Production-aligned · Platform-owned · GitOps-managed · AWS-first (cloud-agnostic principles)
This repository implements a platform-owned capacity management layer for Kubernetes clusters using Karpenter, managed entirely via GitOps.
The goal is not to demonstrate autoscaling mechanics, but to formalize ownership boundaries between the platform and application workloads:
- The platform owns capacity, cost, disruption, and risk
- Workloads express intent only (CPU / memory requirements)

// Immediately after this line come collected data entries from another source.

(* ===== verification/RbtInv.v ===== *)
(** * The red-black invariant

    The invariant of trees and of contexts, the bound on the height that follows
    from it, and what the walks and the checks of the debug builds do on a tree
    that has it. *)

From S2P Require Import Prelude Rbt RbtShape.

Definition tcolor (t : tree) : rbt_node_color := match t with E => Black | T c _ _ _ => c end.
(** No red node has a red child, and there are [n] black nodes on every path. *)
Inductive rb : tree -> nat -> Prop :=
  | rb_E : rb E 0
  | rb_R l p r n : rb l n -> rb r n -> tcolor l = Black -> tcolor r = Black -> rb (T Red l p r) n
  | rb_B l p r n : rb l n -> rb r n -> rb (T Black l p r) (S n).

Definition fsib (f : frame) : tree := match f with FL _ _ r => r | FR _ l _ => l end.
Definition kcolor (k : ctx) : rbt_node_color := match k with [] => Black | f :: _ => fcolor f end.
(** The same of the context of a subtree with [n] black nodes on every path. *)
Inductive rbk : ctx -> nat -> Prop :=
  | rbk_nil n : rbk [] n
  | rbk_red f g k n : fcolor f = Red -> fcolor g = Black -> rb (fsib f) n -> tcolor (fsib f) = Black -> rbk (g :: k) n -> rbk (f :: g :: k) n
  | rbk_black f k n : fcolor f = Black -> rb (fsib f) n -> rbk k (S n) -> rbk (f :: k) n.

(** A red-black tree: the invariant, and a black root. *)
Definition redblack (t : tree) : Prop := tcolor t = Black /\ exists n, rb t n.

Lemma rb_up f t n : rb (up f t) n -> (fcolor f = Red /\ tcolor t = Black /\ tcolor (fsib f) = Black /\ rb t n /\ rb (fsib f) n) \/
  (fcolor f = Black /\ exists m, n = S m /\ rb t m /\ rb (fsib f) m).
Proof. destruct f; cbn; inversion 1; subst; [left|right|left|right]; eauto 10. Qed.
Lemma up_rb_red f t n : fcolor f = Red -> tcolor t = Black -> tcolor (fsib f) = Black -> rb t n -> rb (fsib f) n -> rb (up f t) n.
Proof. destruct f; cbn; intros ->; by constructor. Qed.
Lemma up_rb_black f t n : fcolor f = Black -> rb t n -> rb (fsib f) n -> rb (up f t) (S n).
Proof. destruct f; cbn; intros ->; by constructor. Qed.
Lemma tcolor_up f t : tcolor (up f t) = fcolor f.
Proof. by destruct f. Qed.

Lemma rb_split k : forall t, redblack (plug k t) -> exists n, rbk k n /\ rb t n /\ (kcolor k = Red -> tcolor t = Black) /\ (k = [] -> tcolor t = Black).
Proof.
  induction k as [|f k IH]; intros t H.
  - destruct H as (Hc & n & Hn). exists n. split_and!; [constructor|done|done|done].
  - cbn [plug] in H. destruct (IH (up f t) H) as (n & Hk & Ht & Hc & Hnil). rewrite tcolor_up in Hc, Hnil.
    destruct (rb_up f t n Ht) as [(Hf & Hct & Hcs & Hrt & Hrs)|(Hf & m & -> & Hrt & Hrs)].
    + exists n. split_and!; [|done|done|done]. destruct k as [|g k]; [rewrite Hnil in Hf; done|].
      constructor; try done. destruct (fcolor g) eqn:Eg; [|done]. cbn in Hc. rewrite (Hc Eg) in Hf. done.
    + exists m. split_and!; [by constructor|done| |done]. cbn. by rewrite Hf.
Qed.
Lemma rb_join k : forall n t, rbk k n -> rb t n -> (kcolor k = Red -> tcolor t = Black) -> (k = [] -> tcolor t = Black) -> redblack (plug k t).
Proof.
  induction k as [|f k IH]; intros n t Hk Ht Hc Hn; [split; eauto|]. cbn [plug]. inversion Hk; subst.
  - apply (IH n); [done|by apply up_rb_red; auto|rewrite tcolor_up; cbn; congruence|done].
  - apply (IH (S n)); [done|by apply up_rb_black|by rewrite tcolor_up|by rewrite tcolor_up].
Qed.

(** ** The height *)

Lemma rb_size t n : rb t n -> 2 ^ Z.of_nat n <= Z.of_nat (length (elems t)) + 1.
Proof.
  induction 1; cbn [elems length]; rewrite ?length_app; cbn [length]; [done|lia|]. rewrite Nat2Z.inj_succ, Z.pow_succ_r by lia. lia.
Qed.
Lemma rb_height t n : rb t n -> (height t <= 2 * n + match tcolor t with Red => 1 | Black => 0 end)%nat.
Proof. induction 1 as [|l p r n ? IHl ? IHr Hl Hr|l p r n ? IHl ? IHr]; cbn; [lia| |]; [rewrite Hl in IHl; rewrite Hr in IHr|]; repeat case_match; lia. Qed.

Lemma bounded_length (l : list Z) N : NoDup l -> (forall x, x ∈ l -> 0 <= x < N) -> Z.of_nat (length l) <= Z.max 0 N.
Proof.
  intros Hn Hb. assert (Hs : l ⊆+ seqZ 0 N) by (apply NoDup_submseteq; [done|]; intros x Hx; apply elem_of_seqZ; by apply Hb in Hx).
  apply submseteq_length in Hs. rewrite length_seqZ in Hs. lia.
Qed.
Lemma even_double p : Z.land p 1 = 0 -> p = 2 * (p `div` 2).
Proof. change 1 with (Z.ones 1). rewrite Z.land_ones by lia. intros H. pose proof (Z.div_mod p 2). change (2 ^ 1) with 2 in H. lia. Qed.
Lemma addr_count (l : list Z) : NoDup l -> Forall ok_addr l -> Z.of_nat (length l) < 2 ^ 63.
Proof.
  intros Hn Ho. rewrite list.Forall_forall in Ho.
  assert (Hl : Z.of_nat (length ((fun p => p `div` 2 - 1) <$> l)) <= Z.max 0 (2 ^ 63 - 1)).
  { apply bounded_length.
    - apply NoDup_fmap_2_strong; [|done]. intros x y Hx Hy Hxy. cbv beta in Hxy. destruct (Ho x Hx) as [_ ?%even_double], (Ho y Hy) as [_ ?%even_double]. lia.
    - intros q (p & -> & Hp)%list_elem_of_fmap. destruct (Ho p Hp) as [? He%even_double]. lia. }
  rewrite length_fmap in Hl. lia.
Qed.

(** A red-black tree of aligned 64-bit addresses is less than 128 high. *)
Lemma height_bound t : redblack t -> NoDup (elems t) -> Forall ok_addr (elems t) -> (height t < 128)%nat.
Proof.
  intros (Hc & n & Hr) Hn Ho. pose proof (rb_height t n Hr) as Hh. rewrite Hc in Hh. pose proof (rb_size t n Hr). pose proof (addr_count _ Hn Ho).
  assert (Z.of_nat n < 64); [|lia]. destruct (decide (Z.of_nat n < 64)); [done|].
  assert (2 ^ 64 <= 2 ^ Z.of_nat n) by (apply Z.pow_le_mono_r; lia). lia.
Qed.
Lemma height_plug k : forall t, (length k + height t <= height (plug k t))%nat.
Proof. induction k as [|f k IH]; intros t; [cbn; lia|]. cbn [plug length]. specialize (IH (up f t)). destruct f; cbn [up height] in *; lia. Qed.
Lemma height_elems t : (height t <= length (elems t))%nat.
Proof. induction t; cbn; [lia|]. rewrite length_app. cbn. lia. Qed.

(** The nodes of the tree are in memory, so there are rounds enough. *)
Lemma rep_dom h par t p : rep h par t -> p ∈ elems t -> p ∈ dom h.
Proof.
  revert par. induction t as [|c l IHl q r IHr]; intros par Hr Hp; [by apply elem_of_nil in Hp|]. destruct Hr as (Hq & Hl & Hr). cbn in Hp.
  apply elem_of_app in Hp as [Hp|[->|Hp]%elem_of_cons]; [by eapply IHl|by eapply elem_of_dom_2|by eapply IHr].
Qed.
Lemma shape_rounds st k t : shape st k t -> (length (all k t) < rounds st)%nat.
Proof.
  intros H. rewrite <- (app_nil_r k) in H. apply shape_plug in H as [_ _ Hr Hn _]. rewrite <- elems_plug. unfold all in Hn. cbn in Hn. rewrite app_nil_r in Hn.
  unfold rounds. rewrite <- size_dom. assert (Hs : list_to_set (elems (plug k t)) ⊆ dom (nodes st)).
  { intros p Hp%elem_of_list_to_set. by eapply rep_dom. }
  apply subseteq_size in Hs. rewrite size_list_to_set in Hs by done. lia.
Qed.

(** A red-black tree in memory. *)
Definition holds (st : rbt) (t : tree) : Prop := shape st [] t /\ redblack t.
Lemma holds_depth st k t : shape st k t -> redblack (plug k t) -> (length k + height t < 128)%nat.
Proof.
  intros H Hr. rewrite <- (app_nil_r k) in H. apply shape_plug in H as [_ _ _ Hn Ho]. unfold all in Hn, Ho. cbn in Hn, Ho. rewrite app_nil_r in Hn, Ho.
  pose proof (height_bound _ Hr Hn Ho). pose proof (height_plug k t). lia.
Qed.
Lemma holds_rounds st k t : shape st k t -> (length k + height t < rounds st)%nat.
Proof.
  intros H. pose proof (shape_rounds st k t H). rewrite <- elems_plug in *. pose proof (height_elems (plug k t)). pose proof (height_plug k t). lia.
Qed.

(** ** The checks *)

Section Checks.
Context (DEBUG_RBT DEBUG_RBT_DEEP : bool).

Lemma debug_step_ok steps : 0 <= steps < 128 -> exists steps', rbt_debug_step DEBUG_RBT steps = Ok steps' /\ 0 <= steps' <= steps + 1.
Proof.
  intros Hs. unfold rbt_debug_step. destruct DEBUG_RBT; [|exists steps; split; [done|lia]].
  rewrite wrap_small by (unfold in_u; lia). cbv zeta. rewrite (proj2 (Z.ltb_ge _ _)) by (unfold RBT_DEBUG_MAX_DEPTH; lia). eexists. split; [done|lia].
Qed.

Lemma is_red_at st par t : rep (nodes st) par t -> Forall ok_addr (elems t) -> even par -> is_red st (addr t) = Ok (bool_decide (tcolor t = Red)).
Proof.
  intros Hr Ho He. destruct t as [|c l p r]; [done|]. destruct Hr as (Hp & _). unfold is_red. cbn [addr].
  assert (Hok : ok_addr p) by sep. by rewrite ok_ne0, (color_at st p _ _ par c Hok He Hp).
Qed.
Lemma is_black_at st par t : rep (nodes st) par t -> Forall ok_addr (elems t) -> even par -> rbt_is_black st (addr t) = Ok (bool_decide (tcolor t = Black)).
Proof.
  intros Hr Ho He. destruct t as [|c l p r]; [done|]. destruct Hr as (Hp & _). unfold rbt_is_black. cbn [addr].
  assert (Hok : ok_addr p) by sep. by rewrite ok_ne0, (color_at st p _ _ par c Hok He Hp).
Qed.
Lemma misparented_at st par t : rep (nodes st) par t -> Forall ok_addr (elems t) -> even par -> misparented st (addr t) par = Ok false.
Proof.
  intros Hr Ho He. destruct t as [|c l p r]; [done|]. destruct Hr as (Hp & _). unfold misparented. cbn [addr].
  assert (Hok : ok_addr p) by sep. rewrite ok_ne0, (parent_at st p _ _ par c Hok He Hp) by done. cbn. by rewrite Z.eqb_refl.
Qed.

Lemma validate_ok st : forall t fuel par n depth, rep (nodes st) par t -> NoDup (elems t) -> Forall ok_addr (elems t) -> even par -> rb t n ->
  (height t < fuel)%nat -> 0 <= depth -> depth + Z.of_nat (height t) <= 128 -> Z.of_nat n < 2 ^ 32 ->
  validate_subtree fuel st (addr t) depth = Ok (Z.of_nat n + 1).
Proof.
  induction t as [|c l IHl p r IHr]; intros fuel par n depth Hr HN HO He Hrb Hf Hd Hb Hn; (destruct fuel as [|fuel]; [lia|]); cbn [validate_subtree addr].
  { by inversion Hrb. }
  destruct Hr as (Hp & Hl & Hr). cbn [height elems] in *. assert (Hok : ok_addr p) by sep. rewrite ok_ne0 by done.
  rewrite (proj2 (Z.ltb_ge _ _)) by (unfold RBT_DEBUG_MAX_DEPTH; lia). rewrite (node_at st p _ Hok Hp), bind_Ok. cbn [left right cell].
  assert (Hne : negb (addr l =? 0) && (addr l =? addr r) = false).
  { destruct (addr_in l) as [E0|Hin]; [by rewrite E0|]. apply andb_false_intro2. apply addr_ne; [rewrite list.Forall_forall in HO; apply HO; set_solver|].
    revert Hin. generalize (addr l). assert (Hd' : forall q, q ∈ elems l -> q ∉ elems r) by sep. exact Hd'. }
  rewrite Hne, (misparented_at st p l), bind_Ok by (done || sep). rewrite (misparented_at st p r), bind_Ok by (done || sep).
  change (mkNode _ _ _) with (cell (addr l) (addr r) par c). rewrite color_cell by done.
  assert (Hrr : (if bool_decide (c = Red) then rl ← is_red st (addr l); if rl : bool then Ok true else is_red st (addr r) else Ok false) = Ok false).
  { destruct c; [|done]. cbn. rewrite (is_red_at st p l), bind_Ok, (is_red_at st p r) by (done || sep). inversion Hrb; subst.
    by rewrite (bool_decide_eq_false_2 (tcolor l = Red)), (bool_decide_eq_false_2 (tcolor r = Red)) by congruence. }
  rewrite Hrr, bind_Ok. inversion Hrb; subst.
  - rewrite (IHl fuel p n (depth + 1)), bind_Ok, (IHr fuel p n (depth + 1)), bind_Ok by (done || lia || sep). rewrite Z.eqb_refl. cbn.
    rewrite Z.add_0_r, wrap_small by (unfold in_u; lia). done.
  - rewrite (IHl fuel p n0 (depth + 1)), bind_Ok, (IHr fuel p n0 (depth + 1)), bind_Ok by (done || lia || sep). rewrite Z.eqb_refl. cbn [negb bool_decide decide].
    rewrite bool_decide_true, wrap_small by (done || unfold in_u; lia). f_equal. lia.
Qed.
Lemma debug_validate_ok st t : holds st t -> rbt_debug_validate DEBUG_RBT_DEEP st = Ok tt.
Proof.
  intros [H Hr]. pose proof (holds_depth st [] t H Hr) as Hh. destruct H as [Hroot _ Ht HN HO]. unfold rbt_debug_validate. destruct DEBUG_RBT_DEEP; [|done].
  cbn in Hroot. rewrite Hroot. unfold all in *. cbn in HN, HO, Hh. rewrite app_nil_r in HN, HO. destruct Hr as (Hc & n & Hrb).
  pose proof (rb_size t n Hrb). pose proof (addr_count _ HN HO). assert (Hn : Z.of_nat n < 64).
  { destruct (decide (Z.of_nat n < 64)); [done|]. assert (2 ^ 64 <= 2 ^ Z.of_nat n) by (apply Z.pow_le_mono_r; lia). lia. }
  unfold rbt_debug_validate_subtree. rewrite (validate_ok st t 130 0 n 0) by (done || lia || apply even_0).
  destruct t as [|c l p r]; [done|]. destruct Ht as (Hp & _). cbn [addr] in *. assert (Hok : ok_addr p) by sep.
  rewrite ok_ne0, (parent_at st p _ _ 0 c Hok even_0 Hp), bind_Ok by done. cbn [Z.eqb negb].
  rewrite (color_at st p _ _ 0 c Hok even_0 Hp), bind_Ok. cbn in Hc. subst c. done.
Qed.
End Checks.

(** ** Reading at a path *)

Lemma node_read kp st k c l p r : shape st k (plug kp (T c l p r)) -> node st p = Ok (cell (addr l) (addr r) (kaddr (kp ++ k)) c).
Proof. intros (Hp & _ & Hn)%node_shape. by apply node_at. Qed.
Lemma parent_read kp st k c l p r : shape st k (plug kp (T c l p r)) -> rbt_parent st p = Ok (kaddr (kp ++ k)).
Proof. intros (Hp & He & Hn)%node_shape. by eapply parent_at. Qed.
Lemma color_read kp st k c l p r : shape st k (plug kp (T c l p r)) -> rbt_color st p = Ok c.
Proof. intros (Hp & He & Hn)%node_shape. by eapply color_at. Qed.
Lemma is_red_read kp st k t : shape st k (plug kp t) -> is_red st (addr t) = Ok (bool_decide (tcolor t = Red)).
Proof. rewrite <- shape_plug. intros [_ _ Ht HN HO]. apply (is_red_at st (kaddr (kp ++ k))); [done|sep|sep]. Qed.
Lemma is_black_read kp st k t : shape st k (plug kp t) -> rbt_is_black st (addr t) = Ok (bool_decide (tcolor t = Black)).
Proof. rewrite <- shape_plug. intros [_ _ Ht HN HO]. apply (is_black_at st (kaddr (kp ++ k))); [done|sep|sep]. Qed.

This repository is designed as a platform-level component, environment-aware by design, and reusable across environments and clusters via GitOps overlays.
- Eliminates static node group sizing and manual capacity planning
- Centralizes cost and stability decisions at the platform level
- Prevents application teams from coupling workloads to infrastructure details
- Provides deterministic, reviewable, and auditable scaling behavior
- Karpenter deployment and lifecycle
- NodePool and EC2NodeClass definitions
- Spot vs on-demand capacity strategy
- Consolidation and disruption policies
- Scaling guardrails and blast-radius control
- AWS account bootstrap
- Terraform backend creation
- Business logic inside applications
- CI/CD pipelines
Infrastructure is treated as an explicit external dependency, provisioned and managed separately.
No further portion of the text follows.